To present an unusual cause of bilateral sensorineural hearing loss mimicking chemotherapy-induced ototoxicity.

Patient:

A 76-year-old woman with bilateral sudden sensorineural hearing loss after chemotherapy for non-Hodgkin lymphoma was referred for cochlear implantation.

Interventions:

Prednisone and acyclovir were administered empirically during the course of the diagnostic evaluation.

Main Outcome Measures:

Diagnostic tests were obtained, including audiometry, positron emission tomography/computed tomographic imaging, and magnetic resonance imaging scan of the brain with gadolinium.

Results:

Audiometry revealed bilateral profound sensorineural hearing loss without improvement after steroid and acyclovir treatment.
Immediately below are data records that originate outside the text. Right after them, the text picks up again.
(** ** [udp_bind] *)
Lemma bind_loop_spec pcb ip port m : ∀ l rebind, NoDup l → (∀ i, i ∈ l → is_Some (m !! i)) → (rebind = true → pcb ∉ l) →
  ∃ r, bind_loop pcb ip port l rebind m = Some r ∧
    match r with
    | None => ∃ i u, i ∈ l ∧ i ≠ pcb ∧ m !! i = Some u ∧ overlap u ip port = true
    | Some b => b = rebind || bool_decide (pcb ∈ l) ∧ ∀ i u, i ∈ l → i ≠ pcb → m !! i = Some u → overlap u ip port = false
    end.
Proof.
  induction l as [|i l IH]; intros rebind ND Hm Hr.
  { exists (Some rebind). split; [done|]. split; [by rewrite bool_decide_eq_false_2, orb_false_r by apply not_elem_of_nil|]. by intros i u ?%not_elem_of_nil. }
  apply NoDup_cons in ND as [Hi ND]. cbn [bind_loop]. destruct (Z.eqb_spec i pcb) as [->|Hne].
  - destruct rebind; [destruct Hr; [done|by left]|]. cbn [lwip_assert negb mbind option_bind].
    destruct (IH true ND) as (r & E & R); [intros j Hj; apply Hm; by right|done|]. exists r. split; [exact E|]. destruct r as [b|].
    + destruct R as [-> R]. split; [rewrite (bool_decide_eq_true_2 (pcb ∈ pcb :: l)) by (by left); done|].
      intros j u [->|Hj]%elem_of_cons Hjp Hu; [done|by apply (R j)].
    + destruct R as (j & u & Hj & R). exists j, u. split; [by right|done].
  - destruct (Hm i ltac:(by left)) as [u Hu]. rewrite Hu. cbn [mbind option_bind]. fold (overlap u ip port).
    destruct (overlap u ip port) eqn:Eo.
    + exists None. split; [done|]. exists i, u. split; [by left|done].
    + destruct (IH rebind ND) as (r & E & R); [intros j Hj; apply Hm; by right|intros Ht Hj; apply Hr; [done|by right]|].
      exists r. split; [exact E|]. destruct r as [b|].
      * destruct R as [-> R]. split.
        { f_equal. apply bool_decide_ext. split; [by right|]. intros [->|?]%elem_of_cons; done. }
        intros j v [->|Hj]%elem_of_cons Hjp Hv; [congruence|by apply (R j)].
      * destruct R as (j & v & Hj & R). exists j, v. split; [by right|done].
Qed.

Lemma not_used_overlap U port i u ip : ¬ used U port → i ∈ udp_pcbs U → upcb U !! i = Some u → overlap u ip port = false.
Proof.
  intros Hn Hi Hu. unfold overlap. destruct (Z.eqb_spec (local_port u) port); [|done]. destruct Hn. by exists i, u.
Qed.

(** [pcb] gets [ip] and [port] and is on the list. *)
Definition bound_to pcb (ip port : Z) U : udp :=
  MkUdpState (udp_port U) (if bool_decide (pcb ∈ udp_pcbs U) then udp_pcbs U else pcb :: udp_pcbs U)
    (alter (λ u, set_local_port port (set_local_ip ip u)) pcb (upcb U)).

Lemma bound_to_ok U pcb ip port u : udp_ok U → upcb U !! pcb = Some u → 0 < port < 65536 →
  (∀ i v, i ∈ udp_pcbs U → i ≠ pcb → upcb U !! i = Some v → overlap v ip port = false) → udp_ok (bound_to pcb ip port U).
Proof.
  intros [ND Hb Hn Ha Hp] Hu Hport Hfree. constructor; cbn [bound_to udp_pcbs upcb udp_port].
  - case_bool_decide; [done|]. by constructor.
  - intros i Hi. destruct (decide (i = pcb)) as [->|Hne].
    + rewrite lookup_alter_eq, Hu. eexists. split; [done|]. done.
    + rewrite lookup_alter_ne by done. apply Hb. case_bool_decide; [done|]. by apply elem_of_cons in Hi as [->|?].
  - intros i v Hv Hi. destruct (decide (i = pcb)) as [->|Hne].
    + exfalso. apply Hi. case_bool_decide; [done|by left].
    + rewrite lookup_alter_ne in Hv by done. apply (Hn i); [done|]. intros ?. apply Hi. case_bool_decide; [done|by right].
  - assert (In : ∀ i, i ∈ (if bool_decide (pcb ∈ udp_pcbs U) then udp_pcbs U else pcb :: udp_pcbs U) → i ≠ pcb → i ∈ udp_pcbs U).
    { intros i Hi Hne. case_bool_decide; [done|]. by apply elem_of_cons in Hi as [->|?]. }
    intros i j v w Hi Hj Hij Hv Hw. destruct (decide (i = pcb)) as [->|Hip], (decide (j = pcb)) as [->|Hjp].
    + done.
    + rewrite lookup_alter_eq, Hu in Hv. injection Hv as <-. rewrite lookup_alter_ne in Hw by done.
      rewrite (overlap_sym _ (local_ip w) (local_port w) w) by done. cbn. apply (Hfree j); auto.
    + rewrite lookup_alter_eq, Hu in Hw. injection Hw as <-. rewrite lookup_alter_ne in Hv by done. cbn. apply (Hfree i); auto.
    + rewrite lookup_alter_ne in Hv, Hw by done. apply (Ha i j); auto.
  - done.
Qed.

Lemma udp_ok_some U i : udp_ok U → i ∈ udp_pcbs U → is_Some (upcb U !! i).
Proof. intros K Hi. destruct (uo_bound _ K i Hi) as (u & Hu & _). by exists u. Qed.

Lemma udp_ok_port U port : udp_ok U → in_range port → udp_ok (set_udp_port port U).
Proof. intros [ND Hb Hn Ha Hp] Hr. by constructor. Qed.

Lemma upd_pcb_eq pcb f u U : upcb U !! pcb = Some u → upd_pcb pcb f U = Some (MkUdpState (udp_port U) (udp_pcbs U) (<[pcb := f u]> (upcb U))).
Proof. intros Hu. unfold upd_pcb. by rewrite Hu. Qed.
Lemma peek_echo h a k : peek h a (4 + k) = peek h a 1 ++ peek h (a + 1) 1 ++ peek h (a + 2) 2 ++ peek h (a + 4) k.
Proof.
  change (4 + k)%nat with (1 + (1 + (2 + k)))%nat. rewrite !peek_app. replace (a + Z.of_nat 1) with (a + 1) by lia.
  replace (a + 1 + Z.of_nat 1) with (a + 2) by lia. by replace (a + 2 + Z.of_nat 2) with (a + 4) by lia.
Qed.

Lemma le16_octets_num l : bytes l → length l = 2%nat → le16_octets (le_num l) = l ∧ is_u16 (le_num l).
Proof.
  destruct l as [|a [|b [|c l]]]; try done. rewrite !Forall_cons. intros (Ha & Hb & _) _. unfold le16_octets, is_u8, is_u16 in *. cbn [le_num].
  split; [repeat f_equal|]; Z.to_euclidean_division_equations; lia.
Qed.

(** C27. The header that [ip_output_if] generates is that of RFC 791 for the
    addresses, the protocol and the length given, the host's own address where
    none was given, and the checksum, which the code forms on the way as it
    writes the fields, is right: [inet_chksum] over the 20 octets is 0.  Memory
    outside the header stays as it was. *)
Theorem ip_header_correct a tot_len src dest ttl tos proto id if_addr h addr :
  is_u8 tos → is_u16 tot_len → is_u16 id → is_u8 ttl → is_u8 proto → is_u32 src → is_u32 dest → is_u32 if_addr →
  let source := if ip_addr_isany src then if_addr else src in
  let h' := write_ip_header a tot_len src dest ttl tos proto id if_addr h in
  ∃ chksum, peek h' a 20 = [69; tos] ++ be16_octets tot_len ++ be16_octets id ++ [0; 0] ++ [ttl; proto] ++ le16_octets chksum ++ le_split source ++ le_split dest ∧
    inet_chksum addr (peek h' a 20) = 0 ∧ ∀ b n, b + Z.of_nat n <= a ∨ a + 20 <= b → peek h' b n = peek h b n.
Proof.
  intros Htos Ht Hi Httl Hp Hs Hd Hif source h'. eexists. split; [by apply write_ip_header_octets|]. split.
  - unfold h'. rewrite write_ip_header_octets by done. apply header_chksum_zero; try done. by case_match.
  - intros b n Hb. unfold h', write_ip_header. cbv zeta. peeks. done.
Qed.
(* ===== verification/StackMain.v ===== *)
(** * A datagram through the stack: the theorems, and runs

    The runs go from a frame's IP header to the frames sent. *)
From S2P Require Import Prelude LwipDef Chksum Memp Pbuf PbufRef PbufOwn PbufData PbufMove IpAddr.
From S2P Require Import Etharp EtharpOk EtharpOut IpReass Ip Icmp IpOwn IcmpOwn.
From S2P Require Import Stack Raw Udp IpIn UdpOk StackOk SendOwn.
Local Open Scope Z_scope.

(** C12. Whatever octets a datagram holds that is not a fragment, [ip_input]
    returns: no assertion fails on the way through raw IP, UDP, ICMP and the ARP
    cache, no pbuf is used after it was freed, and the reference to the packet
    is given up exactly once, by freeing it or by handing it over; the ARP
    cache, the UDP bindings and the list of raw control blocks stay well formed.
    The conditions: the headers are in the first pbuf ([headers_first]), the
    packet is in RAM, has one reference and fewer than 32768 octets with the
    link header ([loose]), a reply of its length fits the MTU of the interface
    ([fits_mtu], so that nothing has to be fragmented), and the callbacks of the
    application and of TCP keep to [callbacks_ok].  (Fragments are the subject of
    IpReassRun.v, where [fragment_behind_the_last_asserts] shows one that does
    fail an assertion.) *)
Theorem ip_input_safe {A T : Type} `{HL : ArenaLaws A} linkoutput ip_frag (udp_callback : Z * Z → Z → Z → Z → Z → stack A T → option (stack A T))
    raw_callback tcp_input app_refs raw_fuel E (s : stack A T) p i n m b :
  callbacks_ok udp_callback raw_callback tcp_input app_refs →
  stack_ok app_refs E s → E p ≠ 0%nat → loose (hp s) p m 0 b → headers_first m b → netifs (low s) !! i = Some n → fits_mtu m n →
  (length (raw_pcbs (rs s)) ≤ raw_fuel)%nat → is_fragment (hp s) (payload b) = false →
  ∃ s', ip_input linkoutput ip_frag udp_callback raw_callback tcp_input raw_fuel p i s = Some s' ∧ stack_ok app_refs (disown p E) s'.
Proof. intros CB. intros. by eapply ip_input_ok. Qed.

(** C26. For a packet with one reference ([sending]) that fits the MTU of the
    interface with its headers ([fits_mtu], so that it is not fragmented) and
    the 16-bit lengths, [udp_sendto_if] returns on every path, with an error or
    not, and leaves its packet to the caller: the header's pbuf, where it took
    one, is freed, and nothing else is.  A control block without a port gets one
    first. *)
Theorem udp_sendto_safe {A T : Type} `{HL : ArenaLaws A} linkoutput ip_frag app_refs E (s : stack A T) pcb u p b m dst port i n :
  stack_ok app_refs E s → upcb (us s) !! pcb = Some u → Z.of_nat (length (udp_pcbs (us s))) < UDP_PORTS → E p ≠ 0%nat → sending (hp s) p m b →
  netifs (low s) !! i = Some n → m + UDP_HLEN + IP_HLEN + PBUF_LINK_HLEN < 65536 → fits_mtu (m + UDP_HLEN + IP_HLEN) n →
  ∃ s' e, udp_sendto_if linkoutput ip_frag pcb p dst port i s = Some (s', e) ∧ stack_ok app_refs E s' ∧ is_Some (pbufs (hp s') !! p).
Proof.
  intros K Hu Hf He Sd Hi Hm Hmtu.
  destruct (udp_sendto_if_ok linkoutput ip_frag app_refs E s pcb u p b m dst port i n K Hu Hf) as (s' & e & E1 & K1 & _); try done.
  { by apply with_apps_held. }
  exists s', e. split; [exact E1|]. split; [exact K1|]. apply (ok_ext _ _ (lower_heap_ok _ _ _ (so_low _ _ _ K1))). unfold with_queue, with_apps. lia.
Qed.

(** ** One board *)
Definition received (bytes : list Z) : heap bump :=
  MkHeap {[ 4096 := MkPbuf None 4160 (Z.of_nat (length bytes)) (Z.of_nat (length bytes)) PBUF_POOL 0 1 ]}
    (write_mem (λ _, 0) 4160 bytes) (MkBump 8192 {[ 4096 := POOL MEMP_PBUF_POOL ]}) (λ _, 0) false.
Definition eth_up : netif := MkNetif 1 [2; 0; 0; 0; 0; 1] 6 16820416 16777215 33597632 35 1500.
Definition peer : etharp_entry := MkEntry None 33597632 1 [2; 0; 0; 0; 0; 2] ETHARP_STATE_STABLE 0.
Definition board : lower := MkLower (peer :: replicate 9 empty_entry) 0 [] {[ 1 := eth_up ]} [1] (Some 1) 7.
Definition no_udp : udp := MkUdpState 49152 [] ∅.
Definition one_udp (port : Z) : udp := MkUdpState 49152 [64] {[ 64 := MkUdp 0 0 0 255 0 port 0 (Some (1, 2)) ]}.
Definition on_board (bytes : list Z) (U : udp) : stack bump (list Z) := MkStack board (received bytes) U (MkRawState [] ∅) (None, ∅, 0) [].

(** The application notes the control block and frees the packet. *)
Definition noting (f : Z * Z) (pcb p a port : Z) (s : stack bump (list Z)) : option (stack bump (list Z)) :=
  s ← free_packet p s; Some (MkStack (low s) (hp s) (us s) (rs s) (datagrams s) (pcb :: ts s)).
Definition no_raw (f : Z * Z) (pcb p a : Z) (s : stack bump (list Z)) : option (stack bump (list Z) * bool) := Some (s, false).
Definition no_tcp (p i src dest : Z) (s : stack bump (list Z)) : option (stack bump (list Z)) := free_packet p s.
Definition no_frag (p i dest : Z) (s : lower * heap bump) : option (lower * heap bump * Z) := None.

Definition arrives (bytes : list Z) (U : udp) : option (stack bump (list Z)) :=
  ip_input quiet_link no_frag noting no_raw no_tcp 4 4096 1 (on_board bytes U).
(** The frames sent, the pbufs left and the blocks that got a datagram. *)
Definition seen (r : option (stack bump (list Z))) : option (list (list Z) * list Z * list Z) :=
  s ← r; Some ((λ f, f.2) <$> l_sent (low s), (map_to_list (pbufs (hp s))).*1, ts s).

(** An echo request, and the reply: the addresses are swapped, both checksums
    are right. *)
Example ping_answered :
  seen (arrives [69; 0; 0; 28; 18; 52; 0; 0; 64; 1; 231; 89; 192; 168; 0; 2; 192; 168; 0; 1; 8; 0; 243; 249; 1; 2; 3; 4] no_udp) =
  Some ([[2; 0; 0; 0; 0; 2; 2; 0; 0; 0; 0; 1; 8; 0;
    69; 0; 0; 28; 18; 52; 0; 0; 255; 1; 40; 89; 192; 168; 0; 1; 192; 168; 0; 2; 0; 0; 251; 249; 1; 2; 3; 4]], [], []).
Proof. vm_compute. reflexivity. Qed.

Definition dns_query : list Z :=
  [69; 0; 0; 32; 18; 52; 0; 0; 64; 17; 231; 69; 192; 168; 0; 2; 192; 168; 0; 1; 3; 232; 0; 53; 0; 12; 118; 95; 1; 2; 3; 4].

Example datagram_delivered : seen (arrives dns_query (one_udp 53)) = Some ([], [], [64]).
Proof. vm_compute. reflexivity. Qed.

(** Nobody listens: port unreachable. *)
Example datagram_refused :
  seen (arrives dns_query (one_udp 54)) =
  Some ([[2; 0; 0; 0; 0; 2; 2; 0; 0; 0; 0; 1; 8; 0;
    69; 0; 0; 56; 0; 7; 0; 0; 255; 1; 58; 106; 192; 168; 0; 1; 192; 168; 0; 2; 3; 3; 130; 116; 0; 0; 0; 0;
    69; 0; 0; 32; 18; 52; 0; 0; 64; 17; 231; 69; 192; 168; 0; 2; 192; 168; 0; 1; 3; 232; 0; 53; 0; 12; 118; 95]], [], []).
Proof. vm_compute. reflexivity. Qed.

(** ** What the runs show *)

(** A datagram of 20 octets for a protocol that nobody knows; [old] is what the
    memory behind it held. *)
Definition bare_header : list Z := [69; 0; 0; 20; 18; 52; 0; 0; 64; 99; 230; 255; 192; 168; 0; 2; 192; 168; 0; 1].
Definition received_over (old : Z) : heap bump :=
  MkHeap {[ 4096 := MkPbuf None 4160 20 20 PBUF_POOL 0 1 ]} (write_mem (λ _, old) 4160 bare_header) (MkBump 8192 {[ 4096 := POOL MEMP_PBUF_POOL ]}) (λ _, 0) false.

(** [icmp_send_response] copies 28 octets whatever the length of the packet: the
    sender gets 8 octets of other memory. *)
Theorem icmp_error_reads_past_packet :
  (r ← seen (ip_input quiet_link no_frag noting no_raw no_tcp 4 4096 1 (MkStack board (received_over 222) no_udp (MkRawState [] ∅) (None, ∅, 0) []));
   Some (map (drop 62) r.1.1)) = Some [replicate 8 222].
Proof. vm_compute. reflexivity. Qed.

(** [ip_input] takes a header of 16 octets; the destination address it reads is
    the first word behind it, here the ports. *)
Theorem short_header_accepted :
  let datagram := [68; 0; 0; 28; 18; 52; 0; 0; 64; 17; 168; 243; 192; 168; 0; 2; 192; 168; 0; 1; 0; 12; 0; 0; 1; 2; 3; 4] in
  IPH_HL datagram = 4 ∧ seen (arrives datagram (one_udp 1)) = Some ([], [], [64]).
Proof. vm_compute. split; reflexivity. Qed.

(** ** The hypotheses hold on the board *)
Lemma noting_ok : callbacks_ok noting no_raw no_tcp (λ _ _, 0%nat).
Proof.
  constructor.
  - intros f pcb p src port E s K He. destruct (free_packet_ok _ E s p K He) as (s' & E1 & K1). unfold noting. rewrite E1, some_bind.
    eexists. split; [done|]. destruct K1 as [K1 K2 K3 K4]. by constructor.
  - intros f pcb p src E s b m K He L. by exists s, false.
  - intros p i src dest E s b m K He L. by apply free_packet_ok.
Qed.

Definition one_ref : Z → nat := inc 4096 (λ _, 0%nat).

Lemma received_ok bytes : heap_ok (received bytes) one_ref.
Proof.
  constructor.
  - intros p b Hb. cbn in Hb. apply lookup_singleton_Some in Hb as [<- <-]. by vm_compute.
  - intros p b q Hb. cbn in Hb. apply lookup_singleton_Some in Hb as [<- <-]. done.
  - intros p. unfold one_ref, inc. case_decide; [subst; by eexists|done].
  - intros p b Hb. cbn in Hb. apply lookup_singleton_Some in Hb as [<- <-]. by vm_compute.
  - done.
Qed.

Lemma board_entry i e : l_table board !! i = Some e → i = 0%nat ∧ e = peer ∨ e = empty_entry.
Proof.
  change (l_table board) with (peer :: replicate 9 empty_entry). rewrite lookup_cons_Some. intros [[-> <-]|[_ [-> _]%lookup_replicate_1]]; auto.
Qed.

Lemma board_table_ok : table_ok (l_table board).
Proof.
  constructor; [done| | |].
  - intros i j e1 e2 [[-> ->]| ->]%board_entry [[-> ->]| ->]%board_entry H1 H2; done.
  - by intros i e [[_ ->]| ->]%board_entry.
  - intros i e [[_ ->]| ->]%board_entry; cbn; unfold ARP_MAXAGE; lia.
Qed.

Lemma on_board_ok bytes U : udp_ok U → stack_ok (λ _ _, 0%nat) one_ref (on_board bytes U).
Proof.
  intros K. constructor; [|exact K|by constructor|by intros i ?%not_elem_of_nil]. constructor.
  - split; [|exact board_table_ok]. eapply heap_ok_ext; [|exact (received_ok bytes)]. intros x.
    unfold with_queue, with_apps. change (queue_refs (l_table board) x) with 0%nat. change (queue_refs (arp_table _) x) with 0%nat. cbv beta. lia.
  - by vm_compute.
  - constructor.
    + intros i ->%list_elem_of_singleton. by eexists.
    + intros i [= <-]. by eexists.
    + intros i n Hn. cbn in Hn. apply lookup_singleton_Some in Hn as [<- <-]. split; [done|right]. unfold MIN_MTU. cbn. lia.
Qed.

Lemma no_udp_ok : udp_ok no_udp.
Proof.
  constructor; cbn; [constructor|by intros i ?%not_elem_of_nil|done|by intros i j u v ?%not_elem_of_nil|].
  unfold in_range, UDP_LOCAL_PORT_RANGE_START, UDP_LOCAL_PORT_RANGE_END. lia.
Qed.

Lemma one_udp_ok port : 0 < port < 65536 → udp_ok (one_udp port).
Proof.
  intros Hp. constructor; cbn.
  - apply NoDup_singleton.
  - intros i ->%list_elem_of_singleton. eexists. split; [apply lookup_insert_eq|cbn; lia].
  - intros i u [<- <-]%lookup_singleton_Some Hi. destruct Hi. by left.
  - by intros i j u v ->%list_elem_of_singleton ->%list_elem_of_singleton.
  - unfold in_range, UDP_LOCAL_PORT_RANGE_START, UDP_LOCAL_PORT_RANGE_END. lia.
Qed.

Lemma received_loose bytes : Z.of_nat (length bytes) < 32000 →
  loose (received bytes) 4096 (Z.of_nat (length bytes)) 0 (MkPbuf None 4160 (Z.of_nat (length bytes)) (Z.of_nat (length bytes)) PBUF_POOL 0 1).
Proof.
  intros Hl. constructor; cbn; try done; try (unfold in_ram, SIZEOF_STRUCT_PBUF, PBUF_IP_HLEN, PBUF_LINK_HLEN; cbn; auto; lia).
  exists [4096]. split.
  - apply (single_packet (received bytes) 4096 (MkPbuf None 4160 (Z.of_nat (length bytes)) (Z.of_nat (length bytes)) PBUF_POOL 0 1)); try done. cbn. lia.
  - by eapply single_plain.
Qed.

Lemma ip_input_safe_witness : ∃ s', arrives dns_query (one_udp 53) = Some s' ∧ stack_ok (λ _ _, 0%nat) (disown 4096 one_ref) s'.
Proof.
  refine (ip_input_safe quiet_link no_frag noting no_raw no_tcp (λ _ _, 0%nat) 4 one_ref (on_board dns_query (one_udp 53)) 4096 1 eth_up 32
    (MkPbuf None 4160 32 32 PBUF_POOL 0 1) noting_ok (on_board_ok _ _ (one_udp_ok 53 _)) _ (received_loose dns_query _) _ eq_refl _ _ eq_refl).
  - lia.
  - by vm_compute.
  - cbn. lia.
  - by vm_compute.
  - right. cbn. lia.
  - cbn. lia.
Defined.

Lemma udp_sendto_safe_witness : ∃ s' e, udp_sendto_if quiet_link no_frag 64 4096 33597632 7 1 (on_board [1; 2; 3] (one_udp 53)) = Some (s', e) ∧
  is_Some (pbufs (hp s') !! 4096).
Proof.
  destruct (udp_sendto_safe quiet_link no_frag (λ _ _, 0%nat) one_ref (on_board [1; 2; 3] (one_udp 53)) 64 (MkUdp 0 0 0 255 0 53 0 (Some (1, 2)))
    4096 (MkPbuf None 4160 3 3 PBUF_POOL 0 1) 3 33597632 7 1 eth_up (on_board_ok _ _ (one_udp_ok 53 ltac:(lia))) eq_refl) as (s' & e & E1 & _ & Hp).
  - by vm_compute.
  - by vm_compute.
  - pose proof (received_loose [1; 2; 3] ltac:(cbn; lia)) as [Hb Hpk Hr _ _ _]. by constructor.
  - reflexivity.
  - by vm_compute.
  - right. by vm_compute.
  - exists s', e. split; [exact E1|exact Hp].
Defined.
Postchemotherapy positron emission tomography/computed tomographic imaging obtained 1 week after onset of hearing loss suggested the lymphoma to be in remission. However, magnetic resonance imaging obtained a few weeks later, concurrent with progression of symptoms to include facial palsy and numbness, demonstrated enhancement and thickening of multiple cranial nerves, consistent with neurolymphomatosis (malignant lymphocytic infiltration of nerves).

Conclusion:

Particular vigilance must be given to the potential for malignant invasion of the peripheral nervous system in the context of new-onset sensorineural hearing loss after chemotherapy. Such a neurologic deficit should not be assumed to be chemotherapy induced even if the hearing loss is bilaterally symmetric and the only neurologic abnormality.